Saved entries

(** ** From the start of the goroutines *)

(** main from its go statements on, when its loop returns: the first
    screen, the first prompt and then the schedule of the loop, with the
    events of main in order. *)
Lemma main_screen_then_loop fuel r tm r' tm' :
  returns (main_loop fuel r tm) (Some (r', tm')) ->
  csteps (initial tm) (first_screen ++ plan_loop fuel r tm)
         (set_mpc MReturned (at_prompt tm')) /\
  trace (first_screen ++ plan_loop fuel r tm) (initial tm) =
    map Main (Print clearDisplay :: Print (displayTimers false tm) :: Print prompt ::
              events (main_loop fuel r tm)).
Proof.
  intros Hret. destruct (first_screen_run tm) as [H1 Ht1].
  destruct (plan_loop_refines fuel r r' tm' (at_prompt tm)) as [H2 Ht2]; [done..|].
  split; [eapply csteps_app; [done|by apply csteps_iff]|].
  apply csteps_iff in H1. change (mgr (at_prompt tm)) with tm in Ht2.
  by rewrite (trace_app _ _ _ _ H1), Ht1, Ht2.
Qed.

(** ** No goroutine waits for another *)

(** As long as the process runs, the ticker has a step and main has a
    step: the send of the ticker does not block when a request is
    pending, and no step of one goroutine needs a step of another first.
    Only the renderer waits, for a request. *)
Section progress.
Implicit Types (s : sys).

Lemma ticker_progress s : running s -> exists l s', ~ main_label l /\ cstep s l s'.
Proof.
  intros Hrun. destruct (tpc s) eqn:Ht.
  - destruct (result (sweep (mgr s))) as [[ts flag]|p] eqn:Hr; exists LTick; eexists;
      (split; [by intros []|]); [by eapply step_tick|by eapply step_tick_panic].
  - exists LSend. eexists. split; [by intros []|]. by apply step_send.
Qed.

Lemma main_progress s : running s -> exists l s', main_label l /\ cstep s l s'.
Proof.
  intros Hrun. destruct (mpc s) as [| |st|t c|c num| | | |] eqn:Hm.
  - exists LStart. eexists. split; [done|]. by apply step_start.
  - exists LOther, s. split; [done|]. by apply step_other.
  - exists (LLine st EmptyString).
    destruct (result (answer st (TrimSpace EmptyString))) as [[st'|[t c]]|p] eqn:Ha; eexists;
      (split; [done|]);
      [by apply step_line|by apply step_line_end|by apply step_line_panic].
  - exists LAdd. eexists. split; [done|]. by apply step_add.
  - exists LAct. destruct (result (@act MainEvent c num (mgr s))) as [tm'|p] eqn:Ha; eexists;
      (split; [done|]); [by eapply step_act|by eapply step_act_panic].
  - exists LSave. eexists. split; [done|]. by apply step_save.
  - exists LShow. eexists. split; [done|]. by apply step_show.
  - exists LPrompt. eexists. split; [done|]. by apply step_prompt.
  - by destruct Hrun.
Qed.

(** The renderer has a step exactly when it is about to draw or a request
    is pending. *)
Lemma renderer_progress s :
  running s ->
  (rpc s = RDraw \/ displayChan (mgr s) <> []) <->
  exists l s', (l = LRecv \/ exists text, l = LDraw text) /\ cstep s l s'.
Proof.
  intros Hrun. split.
  - destruct (rpc s) eqn:Hr; intros [?|Hch]; try done.
    + destruct (displayChan (mgr s)) as [|v ch] eqn:Hd; [done|].
      exists LRecv. eexists. split; [by left|]. eapply step_recv; [done..|].
      by rewrite Hd.
    + exists (LDraw (displayTimers true (mgr s))). eexists. split; [by right; eexists|].
      by apply step_draw.
    + exists (LDraw (displayTimers true (mgr s))). eexists. split; [by right; eexists|].
      by apply step_draw.
  - intros (l & s' & [->|[text ->]] & Hstep); inversion Hstep; subst; [right|by left].
    match goal with H : recv _ = Some _ |- _ => by destruct (displayChan (mgr s)) end.
Qed.

End progress.

(** ** The steps of the dialogue commute with the other goroutines *)

(** createTimer runs without the lock and touches nothing of the manager:
    a step of the ticker or of the renderer taken before a step of the
    dialogue can be taken after it, with the same end and the same events
    of each.  So the schedules of [plan_add], in which the dialogue is
    not interrupted, reach every state a dialogue can reach; what the
    others add is the order of their events among the prompts. *)
Definition dialogue_label (l : label) : Prop :=
  match l with
  | LOpen | LLine _ _ => True
  | _ => False
  end.

Section commute.
Implicit Types (s : sys) (l d : label) (pc : main_pc).

(** A step of the ticker or the renderer does not look at where main is. *)
Lemma background_set_mpc s l s1 pc :
  ~ main_label l -> cstep s l s1 -> crash s1 = None -> pc <> MReturned ->
  cstep (set_mpc pc s) l (set_mpc pc s1) /\ emits (set_mpc pc s) l = emits s l /\
  mpc s1 = mpc s /\ running s.
Proof.
  intros Hl H1 Hc Hpc.
  destruct H1 as [? ? ? [] ?|? ? [] ?|? [] ?|? ? ? [] ?|? [] ?| | | | | | | | | | | | | | |];
    try done; (split_and!; [|done..]).
  - by apply (step_tick (set_mpc pc s)).
  - by apply (step_send (set_mpc pc s)).
  - by eapply (step_recv (set_mpc pc s)).
  - by apply (step_draw (set_mpc pc s)).
Qed.

Lemma dialogue_commutes s l s1 d s2 :
  ~ main_label l -> dialogue_label d -> cstep s l s1 -> cstep s1 d s2 -> crash s2 = None ->
  exists s1', cstep s d s1' /\ cstep s1' l s2 /\
    emits s1' l = emits s l /\ emits s d = emits s1 d.
Proof.
  intros Hl Hd H1 H2 Hc.
  destruct H2 as [| | | | | | | | | |s1 [Hc1 _] Hpc|s1 st line st' [Hc1 _] Hpc Ha
                 |s1 st line t c [Hc1 _] Hpc Ha|s1 st line p _ _ _| | | | | |]; try done.
  - destruct (background_set_mpc s l s1 (MDialogue AskName) Hl H1 Hc1) as (H & He & Hm & Hr);
      [done|]. exists (set_mpc (MDialogue AskName) s). split_and!; try done.
    apply step_open; [done|congruence].
  - destruct (background_set_mpc s l s1 (MDialogue st') Hl H1 Hc1) as (H & He & Hm & Hr);
      [done|]. exists (set_mpc (MDialogue st') s). split_and!; try done.
    apply step_line; [done|congruence|done].
  - destruct (background_set_mpc s l s1 (MCreated t c) Hl H1 Hc1) as (H & He & Hm & Hr);
      [done|]. exists (set_mpc (MCreated t c) s). split_and!; try done.
    apply step_line_end; [done|congruence|done].
Qed.

End commute.

(** C11: the command loop of Command.v is one schedule of the system of
    Concurrency.v, the one in which only main moves.  When the loop on the
    input [r] returns (at q) with the manager [tm'], the steps of
    [plan_loop] lead the system from main's first read on [tm] to [tm'] with
    main returned and
    the two other goroutines where they were, and send exactly the events
    of the loop, in order; when the loop panics, the schedule ends in the
    crash of the process with the same panic, after the same events. *)
Theorem main_loop_refines fuel r tm :
  Forall main_label (plan_loop fuel r tm) /\
  (forall r' tm', returns (main_loop fuel r tm) (Some (r', tm')) ->
     csteps (at_prompt tm) (plan_loop fuel r tm) (set_mpc MReturned (at_prompt tm')) /\
     trace (plan_loop fuel r tm) (at_prompt tm) = map Main (events (main_loop fuel r tm))) /\
  (forall p, result (main_loop fuel r tm) = Panicked p ->
     exists s', csteps (at_prompt tm) (plan_loop fuel r tm) s' /\ crash s' = Some p /\
       trace (plan_loop fuel r tm) (at_prompt tm) = map Main (events (main_loop fuel r tm))).
Proof.
  split_and!; [apply plan_loop_main| |].
  - intros r' tm' Hret. rewrite csteps_iff.
    by apply (plan_loop_refines fuel r r' tm' (at_prompt tm)).
  - intros p Hp. destruct (plan_loop_panics fuel r p (at_prompt tm)) as (s' & ? & ? & ?); try done.
    exists s'. by rewrite csteps_iff.
Qed.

> Problem:
An exact repeat of the lines from the one containing "crash of the" through the final line above, both included, is the whole answer.

> Written solution:
    crash of the process with the same panic, after the same events. *)
Theorem main_loop_refines fuel r tm :
  Forall main_label (plan_loop fuel r tm) /\
  (forall r' tm', returns (main_loop fuel r tm) (Some (r', tm')) ->
     csteps (at_prompt tm) (plan_loop fuel r tm) (set_mpc MReturned (at_prompt tm')) /\
     trace (plan_loop fuel r tm) (at_prompt tm) = map Main (events (main_loop fuel r tm))) /\
  (forall p, result (main_loop fuel r tm) = Panicked p ->
     exists s', csteps (at_prompt tm) (plan_loop fuel r tm) s' /\ crash s' = Some p /\
       trace (plan_loop fuel r tm) (at_prompt tm) = map Main (events (main_loop fuel r tm))).
Proof.
  split_and!; [apply plan_loop_main| |].
  - intros r' tm' Hret. rewrite csteps_iff.
    by apply (plan_loop_refines fuel r r' tm' (at_prompt tm)).
  - intros p Hp. destruct (plan_loop_panics fuel r p (at_prompt tm)) as (s' & ? & ? & ?); try done.
    exists s'. by rewrite csteps_iff.
Qed.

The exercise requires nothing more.